* YOUR INSTRUCTIONS *
Scan the following material for the string "eauto" and copy each line in which it appears.

* ENTRIES SUPPLIED *
(* ===== verification/RefWorld.v ===== *)
(** An executable world: an API server over a finite map, a fixed clock, the
    enforcer, registry and registrar cells, scripted metrics and handshakes.

    It satisfies every law the components assume of the outside world, so the
    theorems proved against the interfaces apply to it, and it runs the modelled
    handlers on concrete clusters. *)
From S2P Require Import Prelude Types Objects GoFloat Enforcer Cluster PromQL Json JsonProps RegistryJson Registry Registrar.

#[local] Existing Instance Ref.core.
(* ===== verification/RegistryProps.v ===== *)
(** Theorems about the registry: visibility for exactly the time-to-live, the
    invisibility of sweeping, the REST requests, recovery after a restart, and
    the agreement of its views in all replicas that share the ConfigMap. *)
From S2P Require Import Prelude Types Objects GoFloat Enforcer Cluster PromQL Registry Registrar RefWorld.

(** ** Keys *)

Definition no_slash (s : string) : Prop := strings_Contains s "/" = false.

Lemma key_cons c ns n : key (String c ns) n = String c (key ns n).
Proof. done. Qed.

Lemma key_inj ns ns' n n' :
  no_slash ns → no_slash ns' → key ns n = key ns' n' → ns = ns' ∧ n = n'.
Proof.
  assert (Hhd : ∀ c s, no_slash (String c s) → c ≠ Ascii.ascii_of_nat 47 ∧ no_slash s).
  { intros c s. unfold no_slash. cbn [strings_Contains has_prefix]. rewrite andb_true_r.
    intros [Hc Hs]%orb_false_iff. zbool. split; [by intros ->|done]. }
  revert ns'. induction ns as [|c ns IH]; intros [|c' ns'] Hs Hs' E.
  - split; [done|]. by injection E.
  - rewrite key_cons in E. injection E as E _. by apply Hhd in Hs' as [? _].
  - rewrite key_cons in E. injection E as E _. by apply Hhd in Hs as [? _].
  - rewrite !key_cons in E. injection E as -> E.
    apply Hhd in Hs as [_ Hs]. apply Hhd in Hs' as [_ Hs'].
    by destruct (IH ns' Hs Hs' E) as [-> ->].
Qed.

(** ** The registry over time *)

(** Every entry is filed under its own key, was registered before its last sign
    of life, which is not in the future, and has a positive time-to-live. *)
Definition entry_inv (now : Z) (k : string) (e : Entry) : Prop :=
  k = key (en_Namespace e) (en_Name e) ∧
  en_RegisteredAt e ≤ en_HeartbeatAt e ≤ now ∧ 0 < en_TTL e.

Definition reg_inv (now : Z) (r : Registry) : Prop :=
  0 < rg_defaultTTL r ∧ map_Forall (entry_inv now) (rg_entries r).

Lemma entries_later now now' (m : gmap string Entry) : now ≤ now' →
  map_Forall (entry_inv now) m → map_Forall (entry_inv now') m.
Proof. intros Hle Hm k e He. apply Hm in He as (? & ? & ?). split_and!; try done; lia. Qed.

Lemma reg_inv_later now now' r : now ≤ now' → reg_inv now r → reg_inv now' r.
Proof. intros Hle [Hd Hm]. split; [done|]. by eapply entries_later. Qed.

Lemma reg_inv_new now hc ns ttl : reg_inv now (NewRegistry hc ns ttl).
Proof.
  split; simpl; [|by intros k e; rewrite lookup_empty].
  destruct (ttl <=? 0) eqn:E; zbool; [unfold DefaultTTL, Second; lia|lia].
Qed.

Lemma reg_inv_register now e r : reg_inv now r → reg_inv now (register_entry e now r).
Proof.
  intros [Hd Hinv]. split; [done|]. simpl. apply map_Forall_insert_2; [|done]. repeat split; simpl; try done.
  - destruct (rg_entries r !! _) as [e0|] eqn:E; [|done]. apply Hinv in E as (_ & ? & _). lia.
  - destruct (en_TTL e <=? 0) eqn:Ht; zbool; lia.
Qed.

Lemma reg_inv_delete now k r : reg_inv now r → reg_inv now (with_entries (delete k (rg_entries r)) r).
Proof. intros [Hd Hinv]. split; [done|]. by apply map_Forall_delete. Qed.

Lemma reg_inv_heartbeat now k e r : reg_inv now r → rg_entries r !! k = Some e →
  reg_inv now (with_entries (<[k := set_heartbeat now e]> (rg_entries r)) r).
Proof.
  intros [Hd Hinv] He. split; [done|]. simpl. apply map_Forall_insert_2; [|done].
  apply Hinv in He as (-> & Ht & Httl). repeat split; simpl; try done; lia.
Qed.

Lemma reg_inv_sweep now r : reg_inv now r → reg_inv now (Registry.sweepExpired now r).2.
Proof. intros [Hd Hinv]. split; [done|]. intros k e (He & _)%map_lookup_filter_Some. by apply Hinv. Qed.

(** Loaded entries replace those under the same key. *)
Lemma reg_inv_load now m r : reg_inv now r → map_Forall (entry_inv now) m →
  reg_inv now (with_entries (m ∪ rg_entries r) r).
Proof.
  intros [Hd Hinv] Hm. split; [done|]. simpl. intros k e [He|[_ He]]%lookup_union_Some_raw; [by apply Hm|by apply Hinv].
Qed.

(** ** Views *)

Lemma registry_List_elem now r e :
  e ∈ registry_List now r ↔ stale r now e = false ∧ ∃ k, rg_entries r !! k = Some e.
Proof.
  unfold registry_List. rewrite list_elem_of_filter, list_elem_of_fmap.
  split; intros [Hs Hx]; (split; [done|]).
  - destruct Hx as ([k e'] & -> & Hk%elem_of_map_to_list). eauto.
  - destruct Hx as [k Hk]. exists (k, e). by rewrite elem_of_map_to_list.
Qed.

Lemma registry_views_agree now r e :
  map_Forall (λ k e, k = key (en_Namespace e) (en_Name e)) (rg_entries r) →
  e ∈ registry_List now r ↔ registry_Get (en_Namespace e) (en_Name e) now r = Some e.
Proof.
  intros Hinv. rewrite registry_List_elem. unfold registry_Get. split.
  - intros [Hs [k Hk]]. pose proof (Hinv _ _ Hk) as Hkey. simpl in Hkey. subst k.
    by rewrite Hk, Hs.
  - destruct (rg_entries r !! _) as [e'|] eqn:E; [|done].
    destruct (stale r now e') eqn:Hs; [done|]. intros [= ->]. eauto.
Qed.

Lemma stale_mono r now now' e :
  now ≤ now' → stale r now e = true → stale r now' e = true.
Proof. unfold stale, time_Sub. intros ? ?. zbool. apply Z.ltb_lt. lia. Qed.

Lemma sweep_get now now' r ns n :
  now ≤ now' →
  registry_Get ns n now' (Registry.sweepExpired now r).2 = registry_Get ns n now' r.
Proof.
  intros Hle. unfold registry_Get, Registry.sweepExpired; simpl.
  set (k := key ns n). destruct (rg_entries r !! k) as [e|] eqn:E.
  - destruct (stale r now e) eqn:Hs.
    + rewrite (map_lookup_filter_None_2 _ (rg_entries r)); [|right; intros e' He' Hf; simpl in Hf; congruence].
      by rewrite (stale_mono r now now' e).
    + rewrite (map_lookup_filter_Some_2 _ (rg_entries r) k e); [done|done|done].
  - by rewrite (map_lookup_filter_None_2 _ (rg_entries r)); [|left].
Qed.

Lemma sweep_list now now' r :
  now ≤ now' →
  ∀ e, e ∈ registry_List now' (Registry.sweepExpired now r).2 ↔ e ∈ registry_List now' r.
Proof.
  intros Hle e. rewrite !registry_List_elem. unfold Registry.sweepExpired; simpl.
  change (stale (with_entries _ r) now' e) with (stale r now' e).
  split; intros [Hs [k Hk]]; (split; [done|]); exists k.
  - by apply map_lookup_filter_Some in Hk as [? _].
  - apply map_lookup_filter_Some. split; [done|]. simpl.
    destruct (stale r now e) eqn:E; [|done]. eapply stale_mono in E; [|exact Hle]. congruence.
Qed.

(** ** Persistence *)
Section persistence.
Context `{CoreTypes} {W : Type} {KC : KubeClient W} {KL : KubeLaws} {SR : SharedRegistry W}
  {SL : SharedRegistryLaws} {RJ : RegistryJSON} {JL : RegistryJSONLaws}.
Implicit Types (w : W) (r : Registry).

(** The key of the ConfigMap that holds the state of [r]. *)
Definition state_key r : ObjKey := (KConfigMap, NN (rg_namespace r) (rg_configMapName r)).

(** The persisted state denotes the entries [m]. *)
Definition persisted r (m : gmap string Entry) w : Prop :=
  ∃ cm s, store w !! state_key r = Some (OConfigMap cm) ∧ cm_Data cm !! configMapKey = Some s ∧
    s ≠ "" ∧ Unmarshal_entries s = inr m.

(** An attempt changes at most the state ConfigMap, and never the registry. *)
Definition state_frame r w w' : Prop :=
  registry w' = registry w ∧ ∀ k, k ≠ state_key r → store w' !! k = store w !! k.

Lemma state_frame_refl r w : state_frame r w w.
Proof. done. Qed.
Lemma state_frame_trans r w1 w2 w3 :
  state_frame r w1 w2 → state_frame r w2 w3 → state_frame r w1 w3.
Proof. intros [E1 F1] [E2 F2]. split; [congruence|]. intros k Hk. by rewrite F2, F1. Qed.

Lemma state_config r :
  rkey {| cm_Meta := new_meta (rg_configMapName r) (rg_namespace r) ∅; cm_Data := ∅ |} = state_key r.
Proof. done. Qed.

Lemma persist_once_run w res w' :
  persist_once w = (res, w') →
  state_frame (registry w) w w' ∧
  match res with
  | inr _ => json_ok (rg_entries (registry w)) →
      persisted (registry w) (rg_entries (registry w)) w'
  | inl _ => True
  end.
Proof.
  unfold persist_once. intros Hrun.
  rewrite (bind_step read_registry _ w (registry w) w) in Hrun by done.
  destruct (Marshal_entries (rg_entries (registry w))) as [e|data] eqn:Hm.
  { unfold mbind, Proc_bind, wrap_err, lift_sum in Hrun. simplify_eq. split; [apply state_frame_refl|done]. }
  erewrite bind_step in Hrun by (by apply wrap_err_inr). cbv beta in Hrun.
  destruct res as [e|[]].
  - apply wrap_err_inl in Hrun as (e0 & Hc & _). split; [|done].
    split; [by eapply kube_create_or_update_registry|].
    apply CreateOrUpdate_inl in Hc. intros k _. by rewrite Hc.
  - apply wrap_err_inr in Hrun as Hc. pose proof Hc as Hreg.
    apply CreateOrUpdate_inr in Hc as (base & b & rv & gen & Hbase & [= <-] & Hk & Hrv & Hs).
    rewrite state_config in *. split.
    + split; [by eapply kube_create_or_update_registry|].
      intros k Hne. by rewrite Hs, lookup_insert_ne.
    + intros (s & Hms & Hne & Hum)%json_roundtrip.
      rewrite Hm in Hms. injection Hms as <-.
      eexists _, data. rewrite Hs, lookup_insert_eq. split; [done|]. split; [|done].
      apply lookup_insert_eq.
Qed.

Lemma persist_run n w res w' :
  retry_on_conflict n persist_once w = (res, w') →
  state_frame (registry w) w w' ∧
  match res with
  | inr _ => json_ok (rg_entries (registry w)) →
      persisted (registry w) (rg_entries (registry w)) w'
  | inl _ => True
  end.
Proof.
  revert w. induction n as [|n IH]; intros w; simpl;
    destruct (persist_once w) as [[e|u] w1] eqn:E; apply persist_once_run in E as [Hf Hp];
    try (intros [= <- <-]; by split).
  destruct (IsConflict e); [|intros [= <- <-]; by split].
  intros Hr. apply IH in Hr as [Hf' Hp']. pose proof Hf as [Er _]. rewrite Er in Hf', Hp'.
  split; [by eapply state_frame_trans|done].
Qed.

Lemma persist_if_client_run w res w' :
  persist_if_client w = (res, w') →
  state_frame (registry w) w w' ∧
  match res with
  | inr _ => rg_has_client (registry w) = true → json_ok (rg_entries (registry w)) →
      persisted (registry w) (rg_entries (registry w)) w'
  | inl _ => True
  end.
Proof.
  unfold persist_if_client. rewrite (bind_step read_registry _ w (registry w) w) by done.
  destruct (rg_has_client (registry w)).
  - intros [Hf Hp]%persist_run. split; [done|]. destruct res; auto.
  - intros [= <- <-]. split; [apply state_frame_refl|done].
Qed.

Lemma state_key_with_entries m r : state_key (with_entries m r) = state_key r.
Proof. done. Qed.

(** Changing the entries and persisting them. *)
Lemma modify_persist_run (f : Registry → Registry) w res w' :
  (modify_registry f;; persist_if_client) w = (res, w') →
  registry w' = f (registry w) ∧
  (∀ k, k ≠ state_key (f (registry w)) → store w' !! k = store w !! k) ∧
  match res with
  | inr _ => rg_has_client (f (registry w)) = true → json_ok (rg_entries (f (registry w))) →
      persisted (f (registry w)) (rg_entries (f (registry w))) w'
  | inl _ => True
  end.
Proof.
  rewrite (bind_step (modify_registry f) _ w tt (set_registry (f (registry w)) w)) by done.
  intros [[Hr Hs] Hp]%persist_if_client_run. rewrite registry_set in *.
  split; [done|]. split; [|done]. intros k Hk. rewrite Hs by done. by rewrite store_set_registry.
Qed.
(* ===== verification/Mux.v ===== *)
(** The HTTP server of the registry: [Registry.Handler] of
    [src/internal/registry/registry.go] on the [http.ServeMux] of the Go
    standard library, from the method and path of a request to the handler.

    The mux matches the escaped path of the request after cleaning it; a path
    that is not clean is redirected, a path that only other methods match is
    answered 405, and the wildcards of a pattern match one segment each, which
    the handler sees unescaped. *)
From S2P Require Import Prelude Types Objects GoFloat Json JsonProps GoTime Enforcer Cluster Registry.
From S2P Require Import RegistryJson RefWorld RegistryProps RegistryRest.

Definition slash : Ascii.ascii := chr 47.

(** ** Paths *)

(** [strings.Split(s, "/")]. *)
Fixpoint split_slash (s : string) : list string :=
  match s with
  | EmptyString => [""]
  | String c s' =>
      if bool_decide (c = slash) then "" :: split_slash s'
      else match split_slash s' with
        | x :: l => String c x :: l
        | [] => [String c ""]
        end
  end.

(** [strings.Join(l, "/")] after a leading slash. *)
Fixpoint join_slash (l : list string) : string :=
  match l with
  | [] => ""
  | x :: l' => "/" +:+ x +:+ join_slash l'
  end.

(** The elements [path.Clean] keeps of a rooted path, last first. *)
Fixpoint clean_segments (kept : list string) (l : list string) : list string :=
  match l with
  | [] => kept
  | x :: l' =>
      if (x =s? "") || (x =s? ".") then clean_segments kept l'
      else if x =s? ".." then clean_segments (tail kept) l'
      else clean_segments (x :: kept) l'
  end.

Definition path_Clean (p : string) : string :=
  match reverse (clean_segments [] (split_slash p)) with
  | [] => "/"
  | l => join_slash l
  end.

Definition ends_with_slash (p : string) : bool :=
  match split_last p with Some (_, c) => bool_decide (c = slash) | None => false end.

(** [cleanPath]: a trailing slash stays. *)
Definition cleanPath (p : string) : string :=
  let p := match p with
    | EmptyString => "/"
    | String c _ => if bool_decide (c = slash) then p else "/" +:+ p
    end in
  let np := path_Clean p in
  if ends_with_slash p && negb (np =s? "/") then np +:+ "/" else np.

(** [url.PathUnescape]; [None] is an invalid escape. *)
Fixpoint PathUnescape (s : string) : option string :=
  match s with
  | EmptyString => Some ""
  | String c s1 =>
      if code c =? 37 then
        match s1 with
        | String a (String b s2) =>
            x ← hex_val a; y ← hex_val b; String (chr (16 * x + y)) <$> PathUnescape s2
        | _ => None
        end
      else String c <$> PathUnescape s1
  end.

(** [pathUnescape] of the mux leaves a segment with an invalid escape alone. *)
Definition pathUnescape (s : string) : string := default s (PathUnescape s).

(** ** The mux *)

(** The patterns [Handler] registers. *)
Inductive Pattern := PatGetAgents | PatPostAgents | PatGetAgent | PatDeleteAgent.

Definition pattern_method (p : Pattern) : string :=
  match p with
  | PatGetAgents => "GET" | PatPostAgents => "POST" | PatGetAgent => "GET" | PatDeleteAgent => "DELETE"
  end.

(** A wildcard matches one segment, but not the one that reads "/" unescaped,
    which is how the routing tree writes a trailing slash. *)
Definition wildcard (seg : string) : bool := negb (pathUnescape seg =s? "/").

(** The values of the wildcards when the pattern matches the path. *)
Definition pattern_match (p : Pattern) (path : string) : option (list string) :=
  match p, split_slash path with
  | (PatGetAgents | PatPostAgents), [""; seg] =>
      if pathUnescape seg =s? "agents" then Some [] else None
  | (PatGetAgent | PatDeleteAgent), [""; seg; ns; name] =>
      if (pathUnescape seg =s? "agents") && wildcard ns && (wildcard name && negb (name =s? ""))
      then Some [pathUnescape ns; pathUnescape name] else None
  | _, _ => None
  end.

Definition patterns : list Pattern := [PatGetAgents; PatPostAgents; PatGetAgent; PatDeleteAgent].

(** The methods a pattern serves: a GET pattern also serves HEAD. *)
Definition serves (p : Pattern) (method : string) : bool :=
  (method =s? pattern_method p) || ((method =s? "HEAD") && (pattern_method p =s? "GET")).

Inductive Routing :=
  | Dispatch (p : Pattern) (values : list string)
  | RedirectTo (location : string)
  | MethodNotAllowed
  | NoRoute
  | BadRequestURI.

Definition dispatch (method path : string) (p : Pattern) : option (Pattern * list string) :=
  if serves p method then (λ v, (p, v)) <$> pattern_match p path else None.

(** [ServeMux.ServeHTTP] and [findHandler] for the escaped path of a request. *)
Definition route (method path : string) : Routing :=
  if path =s? "*" then BadRequestURI else
  let cpath := if method =s? "CONNECT" then path else cleanPath path in
  if negb (cpath =s? path) then RedirectTo cpath else
  match head (omap (dispatch method path) patterns) with
  | Some (p, values) => Dispatch p values
  | None => if existsb (λ p, bool_decide (is_Some (pattern_match p path))) patterns
            then MethodNotAllowed else NoRoute
  end.

(** ** Serving *)

Record httpRequest := {
  hq_Method : string;
  hq_Path : string;
  hq_Body : string;
  hq_readErr : option error;
}.

(** The response of a handler, or the answer the mux gives itself. *)
Inductive Answer := Handled (r : wireResponse) | Unrouted (r : Routing).

Section server.
Context (utc_offset : Z → Z) (Parse_lenient : string → option Z) `{JSONErrors}.

(** The handler of the pattern on the request: [PathValue] of its wildcards and
    the body. *)
Definition to_route (req : httpRequest) (p : Pattern) (values : list string) : Route :=
  let value i := default "" (values !! i) in
  match p with
  | PatGetAgents => GET_agents
  | PatPostAgents => post_agents Parse_lenient (hq_Body req) (hq_readErr req)
  | PatGetAgent => GET_agent (value 0%nat) (value 1%nat)
  | PatDeleteAgent => DELETE_agent (value 0%nat) (value 1%nat)
  end.

Context `{CoreTypes, !KubeClient W, !SharedRegistry W, !RegistryJSON}.

Definition ServeHTTP (req : httpRequest) : Proc W Answer :=
  match route (hq_Method req) (hq_Path req) with
  | Dispatch p values => resp ← serve utc_offset (to_route req p values); mret (Handled resp)
  | r => mret (Unrouted r)
  end.
End server.

(** ** Splitting and cleaning *)

Definition no_slash (s : string) : Prop := split_slash s = [s].

Lemma split_slash_ne s : split_slash s ≠ [].
Proof. destruct s as [|c s]; simpl; [done|]. case_decide; [done|]. by destruct (split_slash s). Qed.

Lemma split_slash_app x s : no_slash x → split_slash (x +:+ String slash s) = x :: split_slash s.
Proof.
  unfold no_slash. induction x as [|c x IH]; intros Hx; [done|].
  rewrite app_cons_string. cbn [split_slash] in Hx |- *. case_decide; [done|].
  destruct (split_slash x) as [|y l] eqn:E; [by apply split_slash_ne in E|].
  injection Hx as -> ->. by rewrite IH.
Qed.

Lemma no_slash_cons c x : c ≠ slash → no_slash x → no_slash (String c x).
Proof. unfold no_slash. intros Hc Hx. cbn [split_slash]. by rewrite bool_decide_eq_false_2, Hx. Qed.

Lemma split_slash_no_slash s : Forall no_slash (split_slash s).
Proof.
  induction s as [|c s IH]; cbn [split_slash]; [by repeat constructor|].
  case_bool_decide as Hc; [by constructor|].
  destruct (split_slash s) as [|x l].
  - apply list.Forall_singleton. by apply no_slash_cons.
  - apply Forall_cons_1 in IH as [Hx IH]. apply Forall_cons_2; [|done]. by apply no_slash_cons.
Qed.

Lemma split_join l : l ≠ [] → Forall no_slash l → split_slash (join_slash l) = "" :: l.
Proof.
  induction l as [|x l IH]; intros Hne Hl; [done|]. apply Forall_cons_1 in Hl as [Hx Hl].
  change (split_slash (join_slash (x :: l))) with ("" :: split_slash (x +:+ join_slash l)).
  f_equal. destruct l as [|y l]; [cbn [join_slash]; by rewrite app_nil_string|].
  specialize (IH ltac:(done) Hl).
  change (join_slash (y :: l)) with (String slash (y +:+ join_slash l)) in *.
  rewrite split_slash_app by done. cbn [split_slash] in IH. rewrite bool_decide_eq_true_2 in IH by done.
  by injection IH as ->.
Qed.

* EXERCISE OUTPUT *
  - destruct Hx as ([k e'] & -> & Hk%elem_of_map_to_list). eauto.
    destruct (stale r now e') eqn:Hs; [done|]. intros [= ->]. eauto.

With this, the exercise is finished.